*Exercise aim*
Beginning with the opening line, set down each line of the material below exactly, stopping once the line with "posts are the" is done.

*** Data to use ***

(* ===== verification/CgroupEventHandler.v ===== *)
(** * Event handler

    [cgroup_event_handler.cpp]: what each event does to the process model, the
    adjustments it asks for and the tasks it posts.  The closures that the code
    posts are the data [Task]; [SchedController.v] runs them. *)
From S2P Require Import Prelude Json ResType Supervisor ProcessGroup World CgroupAdjuster.

(** cgroup_event_handler.cpp:39-40 [MAX_SPAN_SERIAL] *)
Definition MAX_SPAN_SERIAL : Z := 99.
(** cgroup_event_handler.cpp:40-40 [CHECK_WEB_SUBWIN_TASK_DELAY] *)
Definition CHECK_WEB_SUBWIN_TASK_DELAY : Z := 60 * 1000.
(** cgroup_event_handler.cpp:44-44 [PRELOAD_SET] *)
Definition PRELOAD_SET : list Z := [1; 2; 4].
(** cgroup_event_handler.h:114-117 [ffrtSwitch_] *)
Definition ffrtSwitch_ : Z := 1000.

(** cgroup_event_handler.h:87-95 [ProcessCreateInfo] *)
Record ProcessCreateInfo := mkProcessCreateInfo {
  info_uid : Z;
  info_pid : Z;
  info_hostPid : Z;
  info_bundleName : string;
  info_extensionType : Z;
  info_processType : Z;
  info_preloadMode : Z;
}.

(** The out-parameters of [ParseConfig]. *)
Record AbilityConfig := mkAbilityConfig {
  cfg_uid : Z;
  cfg_pid : Z;
  cfg_bundleName : string;
  cfg_abilityName : string;
  cfg_recordId : Z;
  cfg_abilityState : Z;
  cfg_abilityType : Z;
  cfg_callerUid : Z;
  cfg_preloadMode : Z;
}.

(** [1U << typeId] or-ed over all types; a shift by 32 or more is undefined.
    The order in which the unordered map is walked does not matter. *)
Definition continuous_flags (m : gmap Z (list Z)) : option Z :=
  let typeIds := concat (map_to_list m).*2 in
  if forallb (fun typeId => typeId <? 32) typeIds
  then Some (foldr (fun typeId flag => Z.lor flag (Z.shiftl 1 typeId)) 0 typeIds)
  else None.

(** ** Parsing of payloads *)
Section parse.
Context {J : Type} `{!Json J}.

(** cgroup_event_handler.cpp:1514-1522 [CgroupEventHandler::ParseValue] *)
Definition ParseValue (name : string) (payload : J) : option Z :=
  atoi <$> find_string name payload.

(** cgroup_event_handler.cpp:1524-1532 [CgroupEventHandler::ParseLongValue] *)
Definition ParseLongValue (name : string) (payload : J) : option Z :=
  atoll <$> find_string name payload.

(** cgroup_event_handler.cpp:1504-1512 [CgroupEventHandler::ParseString] *)
Definition ParseString (name : string) (payload : J) : option string :=
  find_string name payload.

(** cgroup_event_handler.cpp:1479-1488 [CgroupEventHandler::ParsePayload] *)
Definition ParsePayload (payload : J) : option (Z * Z) :=
  uid ← ParseValue "uid" payload;
  pid ← ParseValue "pid" payload;
  if (uid <=? 0) || (pid <=? 0) then None else Some (uid, pid).

(** cgroup_event_handler.cpp:383-392 [CgroupEventHandler::ParseProcessCreateInfo] *)
Definition ParseProcessCreateInfo (payload : J) : option ProcessCreateInfo :=
  uid ← ParseValue "uid" payload;
  pid ← ParseValue "pid" payload;
  bundleName ← ParseString "bundleName" payload;
  hostPid ← ParseValue "hostPid" payload;
  extensionType ← ParseValue "extensionType" payload;
  processType ← ParseValue "processType" payload;
  preloadMode ← ParseValue "preloadMode" payload;
  Some (mkProcessCreateInfo uid pid hostPid bundleName extensionType processType preloadMode).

*** End of Data to use ***

*Written response*
(* ===== verification/CgroupEventHandler.v ===== *)
(** * Event handler

    [cgroup_event_handler.cpp]: what each event does to the process model, the
    adjustments it asks for and the tasks it posts.  The closures that the code
    posts are the data [Task]; [SchedController.v] runs them. *)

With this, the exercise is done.